ASSIGNED TASK »
Copy out all the entries shown below, exactly as they appear.

WORKING DATA »
(** * QualitySync: authorization, lifecycles and bug-to-test conversion

    A shallow embedding of the backend controllers (testController,
    bugController, authController), of the express-validator chains in
    front of them and of the tables of [schema.sql], followed by the
    properties of the specification that concern them.

    Conventions.
    - A table is a finite map from the primary key [id] (a UUID, kept as a
      string) to the remaining columns of the row.
    - A JSON body field is an [option string]: [None] is JavaScript's
      [undefined].
    - Every call of a handler receives an [Env]: the outcome of each store
      and mail call the handler awaits (the [error] the supabase client
      returns, an exception of the mail service), the UUID the store draws
      for an inserted row and the clock. *)

From stdpp Require Import base strings list functions gmap sorting.
From Stdlib Require Import ZArith Lia.

Open Scope string_scope.

(** ** Enumerations ([CREATE TYPE ... AS ENUM], [types/index.ts]) *)

Inductive UserRole := PM | QA | ENG.
Inductive TestStatus := pending | pass | fail | escalated.
Inductive BugStatus := open | in_progress | resolved | closed | converted_to_test.
Inductive BugSeverity := low | medium | high | critical.
(** X10.  The only panic of [Sum] is that of the slice expression
    [d[0:length]]: a call panics only after a valid code and a digest [d]
    from the [switch], with a resolved length that is negative or above
    the capacity of [d]; a resolved length within the capacity never
    panics. *)
Theorem Sum_panic_cases (K : Constants) (V : Z -> bool) (P : Primitives)
    (data : list byte) (code length : Z) (p : panic) (g : Globals) :
  (Sum K V P data code length g).1 = Crash p ->
  exists n d,
    V code = true /\ resolvedLength g code length = Some n /\
    Sum_switch K P data code g = (Ret d, g) /\
    p = SliceBoundsOutOfRange n (GoSlice.cap d) /\
    (n < 0 \/ GoSlice.cap d < n).
Proof.
  intros Hcrash.
  destruct (V code) eqn:Hv; [| rewrite Sum_invalid in Hcrash by exact Hv; discriminate].
  destruct (resolvedLength g code length) as [n |] eqn:Hr;
    [| rewrite Sum_no_default in Hcrash by assumption; discriminate].
  rewrite (Sum_resolved K V P data code length n g Hv Hr) in Hcrash.
  pose proof (Sum_switch_frame K P data code g) as Hfr.
  destruct (Sum_switch K P data code g) as [[d | e | q] g'] eqn:Hd;
    cbn [fst snd] in *; subst g'.
  - exists n, d.
    split; [reflexivity |]. split; [reflexivity |]. split; [reflexivity |].
    destruct (Z.le_gt_cases 0 n) as [H0 |]; [destruct (Z.le_gt_cases n (GoSlice.cap d)) |].
    + exfalso. rewrite reslice_within in Hcrash by lia.
      destruct (Encode _ _ _); discriminate.
    + rewrite reslice_outside in Hcrash by lia. injection Hcrash as <-. auto.
    + rewrite reslice_outside in Hcrash by lia. injection Hcrash as <-. auto.
  - discriminate.
  - exfalso. clear Hcrash. revert Hd. unfold Sum_switch, sumSHA3.
    repeat match goal with
           | |- context [if ?b then _ else _] => destruct b
           end;
      try (munfold; discriminate).
    destruct (sha3_New512_Write P data); munfold; discriminate.
Qed.

Lemma Sum_panic_cases_witness :
  exists n d,
    ValidCode_spec multicodec 0x22 = true /\
    resolvedLength standardGlobals 0x22 5 = Some n /\
    Sum_switch multicodec standIns [] 0x22 standardGlobals = (Ret d, standardGlobals) /\
    SliceBoundsOutOfRange 5 4 = SliceBoundsOutOfRange n (GoSlice.cap d) /\
    (n < 0 \/ GoSlice.cap d < n).
Proof.
  apply (Sum_panic_cases multicodec (ValidCode_spec multicodec) standIns
           [] 0x22 5 (SliceBoundsOutOfRange 5 4) standardGlobals).
  vm_compute. reflexivity.
Defined.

SOLUTION BELOW »
(** * QualitySync: authorization, lifecycles and bug-to-test conversion

    A shallow embedding of the backend controllers (testController,
    bugController, authController), of the express-validator chains in
    front of them and of the tables of [schema.sql], followed by the
    properties of the specification that concern them.

    Conventions.
    - A table is a finite map from the primary key [id] (a UUID, kept as a
      string) to the remaining columns of the row.
    - A JSON body field is an [option string]: [None] is JavaScript's
      [undefined].
    - Every call of a handler receives an [Env]: the outcome of each store
      and mail call the handler awaits (the [error] the supabase client
      returns, an exception of the mail service), the UUID the store draws
      for an inserted row and the clock. *)

From stdpp Require Import base strings list functions gmap sorting.
From Stdlib Require Import ZArith Lia.

Open Scope string_scope.

(** ** Enumerations ([CREATE TYPE ... AS ENUM], [types/index.ts]) *)

Inductive UserRole := PM | QA | ENG.
Inductive TestStatus := pending | pass | fail | escalated.
Inductive BugStatus := open | in_progress | resolved | closed | converted_to_test.
Inductive BugSeverity := low | medium | high | critical.
(** X10.  The only panic of [Sum] is that of the slice expression
    [d[0:length]]: a call panics only after a valid code and a digest [d]
    from the [switch], with a resolved length that is negative or above
    the capacity of [d]; a resolved length within the capacity never
    panics. *)
Theorem Sum_panic_cases (K : Constants) (V : Z -> bool) (P : Primitives)
    (data : list byte) (code length : Z) (p : panic) (g : Globals) :
  (Sum K V P data code length g).1 = Crash p ->
  exists n d,
    V code = true /\ resolvedLength g code length = Some n /\
    Sum_switch K P data code g = (Ret d, g) /\
    p = SliceBoundsOutOfRange n (GoSlice.cap d) /\
    (n < 0 \/ GoSlice.cap d < n).
Proof.
  intros Hcrash.
  destruct (V code) eqn:Hv; [| rewrite Sum_invalid in Hcrash by exact Hv; discriminate].
  destruct (resolvedLength g code length) as [n |] eqn:Hr;
    [| rewrite Sum_no_default in Hcrash by assumption; discriminate].
  rewrite (Sum_resolved K V P data code length n g Hv Hr) in Hcrash.
  pose proof (Sum_switch_frame K P data code g) as Hfr.
  destruct (Sum_switch K P data code g) as [[d | e | q] g'] eqn:Hd;
    cbn [fst snd] in *; subst g'.
  - exists n, d.
    split; [reflexivity |]. split; [reflexivity |]. split; [reflexivity |].
    destruct (Z.le_gt_cases 0 n) as [H0 |]; [destruct (Z.le_gt_cases n (GoSlice.cap d)) |].
    + exfalso. rewrite reslice_within in Hcrash by lia.
      destruct (Encode _ _ _); discriminate.
    + rewrite reslice_outside in Hcrash by lia. injection Hcrash as <-. auto.
    + rewrite reslice_outside in Hcrash by lia. injection Hcrash as <-. auto.
  - discriminate.
  - exfalso. clear Hcrash. revert Hd. unfold Sum_switch, sumSHA3.
    repeat match goal with
           | |- context [if ?b then _ else _] => destruct b
           end;
      try (munfold; discriminate).
    destruct (sha3_New512_Write P data); munfold; discriminate.
Qed.

Lemma Sum_panic_cases_witness :
  exists n d,
    ValidCode_spec multicodec 0x22 = true /\
    resolvedLength standardGlobals 0x22 5 = Some n /\
    Sum_switch multicodec standIns [] 0x22 standardGlobals = (Ret d, standardGlobals) /\
    SliceBoundsOutOfRange 5 4 = SliceBoundsOutOfRange n (GoSlice.cap d) /\
    (n < 0 \/ GoSlice.cap d < n).
Proof.
  apply (Sum_panic_cases multicodec (ValidCode_spec multicodec) standIns
           [] 0x22 5 (SliceBoundsOutOfRange 5 4) standardGlobals).
  vm_compute. reflexivity.
Defined.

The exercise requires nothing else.